**YOUR GOAL:** In the listing below, find each line containing "done" and report it.

**SOURCE DATA:**
Lemma geval_object (o : script_obj) (inlineScript : item) (w : world) :
  exists e w',
    geval proxy opts (SObj o) inlineScript w = (Throw e, w')
    /\ trace w' = trace w /\ w_proxy w' = w_proxy w
    /\ (o_beforeExec opts = None -> e = TypeError "code.startsWith is not a function").
Proof.
  unfold geval, bind, beforeExec. destruct (o_beforeExec opts) as [f|].
  - destruct (f inlineScript (SObj o) (w_heap w)) as [h [hooked|e]].
    + eexists _, _. split; [reflexivity|]. split; [reflexivity|].
      split; [reflexivity | discriminate].
    + eexists _, _. split; [reflexivity|]. split; [reflexivity|].
      split; [reflexivity | discriminate].
  - eexists _, _. split; [reflexivity|]. split; [reflexivity|].
    split; [reflexivity | done].
Qed.

(** X4. A descriptor object cannot be a working entry: when the script
    that is the entry identifier is an object, [exec] throws before
    anything is evaluated (the generator asks [startsWith] of its
    location argument, which is the object), the error is logged and
    thrown on, and [schedule] stops at that index. Without a [beforeExec]
    hook the error is that TypeError. *)
Theorem object_entry_is_fatal (o : script_obj) (i : nat) (r : jsval -> M unit)
    (w : world) :
  strict_eq (SObj o) entry = true ->
  scripts !! i = Some (SObj o) ->
  exists e w',
    schedule entry scripts proxy opts scriptsText i r w = (Throw e, w')
    /\ (o_beforeExec opts = None -> e = TypeError "code.startsWith is not a function")
    /\ trace w'
       = (trace w ++ [EIssue i;
                      EConsoleError
                        "[import-html-entry]: error occurs while executing entry script [object Object]"])%list
    /\ w_proxy w' = w_proxy w.
Proof.
  intros He Hi.
  destruct (geval_object o (default IUndefined (scriptsText !! i))
              (noted proxy opts (issued i w))) as (e & w2 & Hg & Ht & Hp & Herr).
  pose proof (exec_entry_throws entry proxy opts (SObj o) _ r e (issued i w) w2 He Hg)
    as Hexec.
  exists e. eexists. split.
  { rewrite (schedule_inside_by entry scripts proxy opts scriptsText i (SObj o) r
               (Throw e) w _ Hi Hexec). reflexivity. }
  split; [exact Herr|]. cbn. rewrite Ht, Hp. cbn. split; [|reflexivity].
  by rewrite <- app_assoc.
Qed.

End ObjectEntry.

(** ** The content of a handle *)

Lemma settle_one_other (c q : pid) (o : pstate string) (t : gmap pid (pstate string)) :
  q <> c -> settle_one c o t !! q = t !! q.
Proof.
  intros Hq. unfold settle_one. destruct (t !! c) as [[| | |]|]; try done.
  by apply lookup_insert_ne.
Qed.

Lemma settle_one_here (c : pid) (o : pstate string) (t : gmap pid (pstate string)) :
  t !! c = Some Pending \/ t !! c = Some o -> settle_one c o t !! c = Some o.
Proof.
  intros [Hc|Hc]; unfold settle_one; rewrite Hc.
  - apply lookup_insert_eq.
  - destruct o; [apply lookup_insert_eq | exact Hc | exact Hc | exact Hc].
Qed.

Lemma settle_followers (cs : list pid) (o : pstate string)
    (t : gmap pid (pstate string)) (c : pid) :
  t !! c = Some Pending \/ t !! c = Some o ->
  c ∈ cs ->
  foldr (fun c t => settle_one c o t) t cs !! c = Some o.
Proof.
  intros Hc. induction cs as [|c' cs IH]; intros Hin; [inversion Hin|].
  cbn [foldr].
  assert (Hpre : foldr (fun c t => settle_one c o t) t cs !! c = Some Pending
                 \/ foldr (fun c t => settle_one c o t) t cs !! c = Some o).
  { clear IH Hin. induction cs as [|c'' cs IH']; [exact Hc|]. cbn [foldr].
    destruct (decide (c = c'')) as [<-|Hne].
    - right. by apply settle_one_here.
    - by rewrite settle_one_other. }
  destruct (decide (c = c')) as [<-|Hne].
  - by apply settle_one_here.
  - rewrite settle_one_other by done. apply IH.
    apply elem_of_cons in Hin as [Hin|Hin]; [done | exact Hin].
Qed.

Ltac simpl_world :=
  cbn [w_heap w_proxy styleCache scriptCache embedHTMLCache texts executions
       next_pid idle follows reactions timers trace
       set_heap set_proxy set_styleCache set_scriptCache set_embedHTMLCache
       set_texts set_executions set_next_pid set_idle set_follows set_reactions
       set_timers set_trace fst snd it_fetch it_src it_opts it_content app].

Ltac clash H1 H2 :=
  first [ congruence
        | pose proof (eq_trans (eq_sym H1) H2); first [discriminate | congruence] ].

Section Content.
Context `{Host}.

(** When the network answers the request [p], a content that follows [p]
    and was pending has the outcome of [p]. *)
Lemma settle_content (p c : pid) (o : pstate string) (w : world) :
  (p, c) ∈ follows w ->
  texts w !! p = Some Pending ->
  texts w !! c = Some Pending ->
  texts (settle p o w) !! c = Some o.
Proof.
  intros Hin Hp Hc. unfold settle. rewrite Hp. cbn.
  apply settle_followers.
  - destruct (decide (c = p)) as [->|Hne]; [right; apply lookup_insert_eq|].
    left. by rewrite lookup_insert_ne.
  - apply list_elem_of_fmap. exists (p, c). split; [reflexivity|].
    by apply list_elem_of_filter.
Qed.

(** X11. The content of the handle of an async descriptor settles as the
    cached promise of its location does. Let the location be none of the
    names every object inherits. After the handle was made (with nothing
    else waiting in the idle queue) and the idle callback ran, the script
    cache holds a promise for the location; if that promise is pending,
    the content gets its outcome when the network answers; if the
    location was cached and settled before, the content is settled with
    that outcome as soon as the idle callback has run. *)
Theorem async_content_settles (f : fetcher) (o : script_obj) (out : pstate string)
    (w : world) :
  let c := next_pid w in
  let w2 := (run_idle (externalScript f (SObj o) w).2).2 in
  async o = true ->
  inherited (src o) = false ->
  idle w = [] ->
  (forall p, scriptCache w !! src o = Some p -> p < next_pid w) ->
  exists p,
    scriptCache w2 !! src o = Some p
    /\ (texts w2 !! p = Some Pending -> texts (settle p out w2) !! c = Some out)
    /\ (scriptCache w !! src o = Some p ->
        forall o', texts w !! p = Some o' -> settled o' -> texts w2 !! c = Some o').
Proof.
  intros c w2 Ha _ Hidle Hold.
  assert (H1 : (externalScript f (SObj o) w).2
    = set_idle [IdleTask f (src o) (Opts (crossOrigin o)) c]
        (set_next_pid (S c) (set_texts (<[c := Pending]> (texts w)) w))).
  { cbn [externalScript]. rewrite Ha. cbn. rewrite Hidle. reflexivity. }
  subst w2. rewrite H1. clear H1.
  unfold run_idle, bind, fetchScript, fetch_text, bind, emit, new_text_promise,
    modify, ret.
  simpl_world.
  destruct (scriptCache w !! src o) as [p|] eqn:Hc; simpl_world.
  - specialize (Hold p eq_refl). fold c in Hold |- *.
    assert (Hpc : c <> p) by lia.
    exists p. rewrite (lookup_insert_ne _ c p) by done. unfold pid in *.
    match goal with
    | |- context [match ?x with Some _ => _ | None => _ end] =>
        destruct x as [[|t|e|t]|] eqn:Htp
    end; simpl_world.
    + split; [exact Hc|]. split.
      * intros _. apply settle_content; simpl_world.
        -- apply elem_of_app. right. by apply list_elem_of_singleton.
        -- by rewrite lookup_insert_ne.
        -- apply lookup_insert_eq.
      * intros _ o' Ho' Hs.
        assert (Heq : Some o' = Some Pending)
          by (first [congruence | exact (eq_trans (eq_sym Ho') Htp)]).
        injection Heq as ->. destruct Hs.
    + split; [exact Hc|]. split.
      * rewrite settle_one_other, lookup_insert_ne by done.
        intros Hp. clash Htp Hp.
      * intros _ o' Ho' _.
        assert (Heq : o' = _) by (first [by injection Ho'
                                        | by injection (eq_trans (eq_sym Ho') Htp)]).
        rewrite Heq. apply settle_one_here. left. apply lookup_insert_eq.
    + split; [exact Hc|]. split.
      * rewrite settle_one_other, lookup_insert_ne by done.
        intros Hp. clash Htp Hp.
      * intros _ o' Ho' _.
        assert (Heq : o' = _) by (first [by injection Ho'
                                        | by injection (eq_trans (eq_sym Ho') Htp)]).
        rewrite Heq. apply settle_one_here. left. apply lookup_insert_eq.
    + split; [exact Hc|]. split.
      * rewrite lookup_insert_ne by done. intros Hp. clash Htp Hp.
      * intros _ o' Ho' Hs.
        assert (Heq : Some o' = Some (Following t))
          by (first [congruence | exact (eq_trans (eq_sym Ho') Htp)]).
        injection Heq as ->. destruct Hs.
    + split; [exact Hc|]. split; [|intros _ o' Ho'; clash Htp Ho'].
      rewrite lookup_insert_ne by done. intros Hp. clash Htp Hp.
  - exists (S c). fold c. rewrite lookup_insert_eq. simpl_world.
    split; [apply lookup_insert_eq|]. split; [|discriminate].
    intros _. apply settle_content; simpl_world.
    + apply elem_of_app. right. by apply list_elem_of_singleton.
    + apply lookup_insert_eq.
    + rewrite lookup_insert_ne by lia. apply lookup_insert_eq.
Qed.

**OUTPUT OF THE EXERCISE:**
    split; [reflexivity | done].
  intros Hq. unfold settle_one. destruct (t !! c) as [[| | |]|]; try done.
  - rewrite settle_one_other by done. apply IH.
    apply elem_of_cons in Hin as [Hin|Hin]; [done | exact Hin].
    exists p. rewrite (lookup_insert_ne _ c p) by done. unfold pid in *.
      * rewrite settle_one_other, lookup_insert_ne by done.
      * rewrite settle_one_other, lookup_insert_ne by done.
      * rewrite lookup_insert_ne by done. intros Hp. clash Htp Hp.
      rewrite lookup_insert_ne by done. intros Hp. clash Htp Hp.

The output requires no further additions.